[Collected data entries]
· · · ·

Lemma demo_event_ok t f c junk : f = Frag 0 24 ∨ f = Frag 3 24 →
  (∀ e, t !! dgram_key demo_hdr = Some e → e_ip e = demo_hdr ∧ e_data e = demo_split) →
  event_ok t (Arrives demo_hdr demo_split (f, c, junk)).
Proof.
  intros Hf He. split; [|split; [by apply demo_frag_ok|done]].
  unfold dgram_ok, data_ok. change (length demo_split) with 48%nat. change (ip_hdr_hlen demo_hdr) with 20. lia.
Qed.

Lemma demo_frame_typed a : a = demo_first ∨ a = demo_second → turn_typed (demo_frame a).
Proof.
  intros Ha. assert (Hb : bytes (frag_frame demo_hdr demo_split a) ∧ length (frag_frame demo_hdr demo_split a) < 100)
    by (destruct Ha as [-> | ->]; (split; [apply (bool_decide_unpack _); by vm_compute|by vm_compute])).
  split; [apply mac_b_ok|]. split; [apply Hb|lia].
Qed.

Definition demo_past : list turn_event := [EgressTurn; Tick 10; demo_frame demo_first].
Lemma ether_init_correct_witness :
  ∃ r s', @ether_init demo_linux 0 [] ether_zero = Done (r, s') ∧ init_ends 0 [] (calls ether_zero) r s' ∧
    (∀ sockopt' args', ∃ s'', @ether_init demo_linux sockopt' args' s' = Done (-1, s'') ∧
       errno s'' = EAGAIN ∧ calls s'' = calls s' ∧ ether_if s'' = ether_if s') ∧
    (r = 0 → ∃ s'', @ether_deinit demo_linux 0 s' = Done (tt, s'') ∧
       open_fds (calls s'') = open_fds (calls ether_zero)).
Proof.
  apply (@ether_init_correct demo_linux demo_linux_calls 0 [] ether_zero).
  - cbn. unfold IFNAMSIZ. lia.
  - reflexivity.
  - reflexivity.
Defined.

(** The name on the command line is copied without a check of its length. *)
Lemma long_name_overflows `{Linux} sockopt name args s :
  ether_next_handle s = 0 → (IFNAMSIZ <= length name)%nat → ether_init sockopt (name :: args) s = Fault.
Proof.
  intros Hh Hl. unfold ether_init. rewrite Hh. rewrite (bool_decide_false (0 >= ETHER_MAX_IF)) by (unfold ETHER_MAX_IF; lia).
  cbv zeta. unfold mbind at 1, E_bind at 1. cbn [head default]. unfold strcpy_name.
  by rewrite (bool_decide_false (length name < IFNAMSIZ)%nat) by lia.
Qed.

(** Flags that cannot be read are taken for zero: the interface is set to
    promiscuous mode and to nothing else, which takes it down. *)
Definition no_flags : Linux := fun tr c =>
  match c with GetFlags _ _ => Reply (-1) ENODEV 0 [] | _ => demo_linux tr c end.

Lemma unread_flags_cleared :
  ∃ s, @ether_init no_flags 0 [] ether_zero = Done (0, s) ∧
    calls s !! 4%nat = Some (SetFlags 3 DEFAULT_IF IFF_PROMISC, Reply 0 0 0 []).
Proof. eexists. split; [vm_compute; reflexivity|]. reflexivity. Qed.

· · · ·

PROBLEM STATEMENT →
Output the records in full. Match them exactly.

SOLUTION FOR THIS TASK →
Lemma demo_event_ok t f c junk : f = Frag 0 24 ∨ f = Frag 3 24 →
  (∀ e, t !! dgram_key demo_hdr = Some e → e_ip e = demo_hdr ∧ e_data e = demo_split) →
  event_ok t (Arrives demo_hdr demo_split (f, c, junk)).
Proof.
  intros Hf He. split; [|split; [by apply demo_frag_ok|done]].
  unfold dgram_ok, data_ok. change (length demo_split) with 48%nat. change (ip_hdr_hlen demo_hdr) with 20. lia.
Qed.

Lemma demo_frame_typed a : a = demo_first ∨ a = demo_second → turn_typed (demo_frame a).
Proof.
  intros Ha. assert (Hb : bytes (frag_frame demo_hdr demo_split a) ∧ length (frag_frame demo_hdr demo_split a) < 100)
    by (destruct Ha as [-> | ->]; (split; [apply (bool_decide_unpack _); by vm_compute|by vm_compute])).
  split; [apply mac_b_ok|]. split; [apply Hb|lia].
Qed.

Definition demo_past : list turn_event := [EgressTurn; Tick 10; demo_frame demo_first].
Lemma ether_init_correct_witness :
  ∃ r s', @ether_init demo_linux 0 [] ether_zero = Done (r, s') ∧ init_ends 0 [] (calls ether_zero) r s' ∧
    (∀ sockopt' args', ∃ s'', @ether_init demo_linux sockopt' args' s' = Done (-1, s'') ∧
       errno s'' = EAGAIN ∧ calls s'' = calls s' ∧ ether_if s'' = ether_if s') ∧
    (r = 0 → ∃ s'', @ether_deinit demo_linux 0 s' = Done (tt, s'') ∧
       open_fds (calls s'') = open_fds (calls ether_zero)).
Proof.
  apply (@ether_init_correct demo_linux demo_linux_calls 0 [] ether_zero).
  - cbn. unfold IFNAMSIZ. lia.
  - reflexivity.
  - reflexivity.
Defined.

(** The name on the command line is copied without a check of its length. *)
Lemma long_name_overflows `{Linux} sockopt name args s :
  ether_next_handle s = 0 → (IFNAMSIZ <= length name)%nat → ether_init sockopt (name :: args) s = Fault.
Proof.
  intros Hh Hl. unfold ether_init. rewrite Hh. rewrite (bool_decide_false (0 >= ETHER_MAX_IF)) by (unfold ETHER_MAX_IF; lia).
  cbv zeta. unfold mbind at 1, E_bind at 1. cbn [head default]. unfold strcpy_name.
  by rewrite (bool_decide_false (length name < IFNAMSIZ)%nat) by lia.
Qed.

(** Flags that cannot be read are taken for zero: the interface is set to
    promiscuous mode and to nothing else, which takes it down. *)
Definition no_flags : Linux := fun tr c =>
  match c with GetFlags _ _ => Reply (-1) ENODEV 0 [] | _ => demo_linux tr c end.

Lemma unread_flags_cleared :
  ∃ s, @ether_init no_flags 0 [] ether_zero = Done (0, s) ∧
    calls s !! 4%nat = Some (SetFlags 3 DEFAULT_IF IFF_PROMISC, Reply 0 0 0 []).
Proof. eexists. split; [vm_compute; reflexivity|]. reflexivity. Qed.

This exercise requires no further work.